*PROMPT*: From the data below, please reproduce exactly everything from the line that contains "let active_sessions := where_" down to the line that contains "(** Both owners", with both ends included.
═══ PROVIDED DATA ═══
(* ===== verification/WorkspaceDemo.v ===== *)
(** Concrete runs of the workspaces: the witnesses of their theorems, two owners who offboard each
    other at the same time, and a name that does not fit its column. *)
From S2P Require Import Prelude PyText Entity Models RedisClient World Providers RedisSecurity.
From S2P Require Import WorkspaceRepo WorkspaceInv WorkspaceProps SessionInv SessionProps SessionDemo.
From S2P Require Workspace SessionRepo.

(** The catalog migration 0008 seeds. *)
Definition seed_entry (n : N) (p : string * string * string) : RolePermissionCatalog :=
  MkCatalog (test_uuid (600 + n)) p.1.1 p.1.2 p.2 1 true.
Definition seed_catalog : list RolePermissionCatalog :=
  [seed_entry 1 ("workspace", "OWNER", "workspace.manage"); seed_entry 2 ("workspace", "OWNER", "members.manage");
   seed_entry 3 ("portfolio", "OWNER", "portfolio.read"); seed_entry 4 ("portfolio", "OWNER", "portfolio.write");
   seed_entry 5 ("portfolio", "MEMBER", "portfolio.read"); seed_entry 6 ("portfolio", "MEMBER", "portfolio.write");
   seed_entry 7 ("portfolio", "VIEWER", "portfolio.read")].
Definition bob_id : UUID := test_uuid 902.
Definition bob : User := MkUser bob_id (Some "bob@example.com") (Some "Bob") None None "active" 1 None (t0 - days 2).
Definition seed_db : Db := empty_db <| users := [ann; bob] |> <| role_permission_catalog := seed_catalog |>.
Definition seed_world : World mem_redis := test_world seed_db t0.

Lemma seed_ids : forallb (fun c => forallb (fun c' => negb (rc_catalog_id c == rc_catalog_id c') ||
  ((rc_permission c == rc_permission c') && (rc_role c == rc_role c'))) seed_catalog) seed_catalog = true.
Proof. vm_compute. reflexivity. Qed.
Lemma seed_nodup : NoDup (List.map rc_catalog_id seed_catalog).
Proof. apply (bool_decide_unpack _). vm_compute. exact I. Qed.
Lemma seed_roster : Roster seed_db.
Proof.
  apply roster_of_empty; try done.
  - intros x Hx. by apply elem_of_nil in Hx.
  - intros c c' Hc Hc' He. by apply (nodup_key rc_catalog_id seed_catalog _ _ seed_nodup).
  - intros c [Hc _] Hp. apply list_elem_of_In in Hc.
    repeat (destruct Hc as [<-|Hc]; [first [reflexivity|discriminate Hp]|]). destruct Hc.
  - exists (seed_entry 2 ("workspace", "OWNER", "members.manage")). split_and!; [split; [right; by left|done]|done..].
Qed.

(** Ann creates an organization and invites Bob, who accepts; she makes him an owner, and he
    offboards her. *)
Definition acme : UUID := test_uuid 1.
Definition founding : Request := CreateOrganization demo_user " Acme   Labs " cid.
Definition founded_world : World mem_redis := (serve founding seed_world).2.
Definition inviting : Request := InviteMember demo_user acme "Bob@Example.com" MEMBER cid.
Definition invited_world : World mem_redis := (serve inviting founded_world).2.
Definition invitation_token : string := token_urlsafe 32 (w_seed founded_world).
Abbreviation accepting := (Workspace.accept_organization_invitation bob_id invitation_token cid invited_world).
Definition joined_world : World mem_redis := accepting.2.
Definition promoting : Request := ReplaceMemberRole demo_user acme bob_id OWNER cid.
Definition promoted_world : World mem_redis := (serve promoting joined_world).2.
Abbreviation offboarding := (Workspace.offboard_member bob_id acme demo_user cid promoted_world).

Lemma founded_roster : Roster (w_db founded_world).
Proof. exact (keeps_roster founding seed_world seed_roster). Qed.
Lemma invited_roster : Roster (w_db invited_world).
Proof. exact (keeps_roster inviting founded_world founded_roster). Qed.
Lemma joined_roster : Roster (w_db joined_world).
Proof.
  pose proof (keeps_roster (AcceptInvitation bob_id invitation_token cid) invited_world invited_roster) as H.
  unfold joined_world. cbn [serve] in H. unfold done_, mbind, prog_bind in H. by destruct accepting as [[?|?] ?].
Qed.
Lemma promoted_roster : Roster (w_db promoted_world).
Proof. exact (keeps_roster promoting joined_world joined_roster). Qed.

Definition answered {A B} (x : A + B) : bool := match x with inr _ => true | inl _ => false end.
Lemma founding_ok : match (serve founding seed_world).1 with inr _ => true | _ => false end = true.
Proof. vm_compute. reflexivity. Qed.
Lemma accepting_ok : match accepting.1 with inr _ => true | _ => false end = true.
Proof. vm_compute. reflexivity. Qed.
Lemma offboarding_ok : match offboarding.1 with inr _ => true | _ => false end = true.
Proof. vm_compute. reflexivity. Qed.
Lemma roles_of_run : (_roles demo_user acme (w_db founded_world), _roles bob_id acme (w_db joined_world),
  _roles bob_id acme (w_db promoted_world), _roles demo_user acme (w_db offboarding.2))
  = (["OWNER"], ["MEMBER"], ["OWNER"], []).
Proof. vm_compute. reflexivity. Qed.

Lemma requests_refine_role_matrix_witness : exists w' mx, serve founding seed_world = (inr (), w') /\
  Roster (w_db w') /\ role_step (matrix seed_db) founding mx.
Proof.
  returned founding_ok x w E. destruct (requests_refine_role_matrix founding seed_world (inr x) w seed_roster E) as [I (mx & Hs & _)].
  exists w, mx. split; [destruct x; reflexivity|]. auto.
Defined.

Lemma acme_there : exists x, x ∈ organizations (w_db (run_at serve [(t0, founding)] seed_world).2) /\
  o_workspace_type x = "organization" /\ o_org_id x = acme.
Proof. eexists. split; [left|]. vm_compute. auto. Qed.
Lemma organizations_keep_an_owner_witness : exists u,
  "OWNER" ∈ _roles u acme (w_db (run_at serve [(t0, founding)] seed_world).2).
Proof.
  destruct acme_there as (x & Hx & Ht & Ho).
  destruct (organizations_keep_an_owner [(t0, founding)] seed_world x seed_roster Hx Ht) as (u & Hu & _).
  exists u. rewrite <- Ho. exact Hu.
Defined.

Lemma offboarded_member_loses_access_witness : exists w', offboarding = (inr (), w') /\
  _roles demo_user acme (w_db w') = [] /\ user_has_org_membership acme demo_user (w_db w') = false.
Proof.
  returned offboarding_ok x w E. destruct x. exists w. split; [reflexivity|].
  destruct (offboarded_member_loses_access _ _ _ _ _ _ promoted_roster E) as (H1 & H2 & _). auto.
Defined.

Lemma invitation_single_use_witness : exists s w', accepting = (inr s, w') /\
  _roles bob_id acme (w_db invited_world) = [] /\
  Workspace.accept_organization_invitation demo_user invitation_token cid (at_time (t0 + seconds 1) w')
    = (inl Workspace.invitation_invalid, at_time (t0 + seconds 1) w').
Proof.
  returned accepting_ok s w E. exists s, w. split; [reflexivity|].
  destruct (invitation_single_use _ _ _ _ _ _ invited_roster E)
    as (i & us & role & _ & _ & _ & _ & _ & _ & _ & _ & _ & Hid & _ & _ & H). split; [|apply H].
  vm_compute. reflexivity.
Defined.

(** ** Two owners offboard each other *)

(** [offboard_member] reads and then writes: the guard of the last owner counts without a lock,
    and at READ COMMITTED another transaction may write in between. *)
Definition offboard_check `{!Env} (actor_user_id workspace_id member_user_id : UUID) (db : Db) : bool :=
  _has_permission actor_user_id workspace_id "members.manage" db
  && match _roles member_user_id workspace_id db with [] => false | _ => true end
  && negb (last_owner member_user_id workspace_id db).
Definition offboard_write {R} `{!Env} (actor_user_id workspace_id member_user_id : UUID) (now : Time)
    (correlation_id : UUID) : prog R (option OffboardResult) :=
  modify_db (set_bindings (binding_of member_user_id workspace_id) (binding_revoked now));;
  db ← get_db;
  let active_sessions := where_ (scoped_to member_user_id workspace_id) (sessions db) in
  for_ active_sessions (fun s =>
    jti ← new_uuid4; modify_db (SessionRepo.set_session (s_session_id s) (unscoped jti now)));;
  let access_jtis := List.map s_access_jti active_sessions in
  workspace_audit "ORGANIZATION_MEMBER_OFFBOARDED" correlation_id actor_user_id (Some workspace_id)
    [("member_user_id", JStr (uuid_str member_user_id));
     ("revoked_scoped_tokens", JStr (pretty.pretty (N.of_nat (length access_jtis))))];;
  mret (Some (MkOffboardResult member_user_id access_jtis)).
Lemma offboard_split {R} `{!Env} a o m now c (w : World R) : offboard_check a o m (w_db w) = true ->
  offboard_member a o m now c w = tx (offboard_write a o m now c) w.
Proof.
  unfold offboard_check. intros Hc. apply andb_true_iff in Hc as [Hc Hl]. apply andb_true_iff in Hc as [Hp Hr].
  unfold offboard_member, offboard_write, tx. rewrite !bind_get_db, Hp. cbn [negb].
  destruct (_roles m o (w_db w)); [done|]. rewrite negb_true_iff in Hl. by rewrite Hl, bind_raise_if_false.
Qed.

(** Both owners pass the check before either writes: both writes commit, and nobody owns the
    organization or manages its members any more. *)
Theorem concurrent_offboarding_leaves_no_owner :
  let db := w_db promoted_world in
  let w1 := (tx (offboard_write demo_user acme bob_id t0 cid) promoted_world).2 in
  let w2 := (tx (offboard_write bob_id acme demo_user t0 cid) w1).2 in
  offboard_check demo_user acme bob_id db = true /\ offboard_check bob_id acme demo_user db = true /\
  _owner_count acme (w_db w2) = 0%nat /\
  _has_permission demo_user acme "members.manage" (w_db w2) = false /\
  _has_permission bob_id acme "members.manage" (w_db w2) = false.
Proof. vm_compute. auto. Qed.

(** ** Names that registration accepts and the workspace cannot hold *)

Fixpoint repeat_char (n : nat) (c : ascii) : string :=
  match n with O => EmptyString | S n => String c (repeat_char n c) end.
(** A registration accepts two names of 120 characters, their columns hold 120; the personal
    workspace made for them has a name of more than the 180 characters of its column. *)
Theorem personal_workspace_name_overflows : exists user,
  (forall n, u_given_name user = Some n \/ u_family_name user = Some n -> (1 <= String.length n <= 120)%nat) /\
  (180 < String.length (o_name (personal_workspace_for acme user)))%nat.
Proof.
  exists (MkUser demo_user (Some "ann@example.com") (Some (repeat_char 120 "a")) (Some (repeat_char 120 "b")) None
    "pending" 1 None t0).
  split; [intros n [[= <-]|[= <-]]; cbn; lia|]. apply Nat.ltb_lt. vm_compute. reflexivity.
Qed.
═══
*WRITTEN RESPONSE*:
  let active_sessions := where_ (scoped_to member_user_id workspace_id) (sessions db) in
  for_ active_sessions (fun s =>
    jti ← new_uuid4; modify_db (SessionRepo.set_session (s_session_id s) (unscoped jti now)));;
  let access_jtis := List.map s_access_jti active_sessions in
  workspace_audit "ORGANIZATION_MEMBER_OFFBOARDED" correlation_id actor_user_id (Some workspace_id)
    [("member_user_id", JStr (uuid_str member_user_id));
     ("revoked_scoped_tokens", JStr (pretty.pretty (N.of_nat (length access_jtis))))];;
  mret (Some (MkOffboardResult member_user_id access_jtis)).
Lemma offboard_split {R} `{!Env} a o m now c (w : World R) : offboard_check a o m (w_db w) = true ->
  offboard_member a o m now c w = tx (offboard_write a o m now c) w.
Proof.
  unfold offboard_check. intros Hc. apply andb_true_iff in Hc as [Hc Hl]. apply andb_true_iff in Hc as [Hp Hr].
  unfold offboard_member, offboard_write, tx. rewrite !bind_get_db, Hp. cbn [negb].
  destruct (_roles m o (w_db w)); [done|]. rewrite negb_true_iff in Hl. by rewrite Hl, bind_raise_if_false.
Qed.

(** Both owners pass the check before either writes: both writes commit, and nobody owns the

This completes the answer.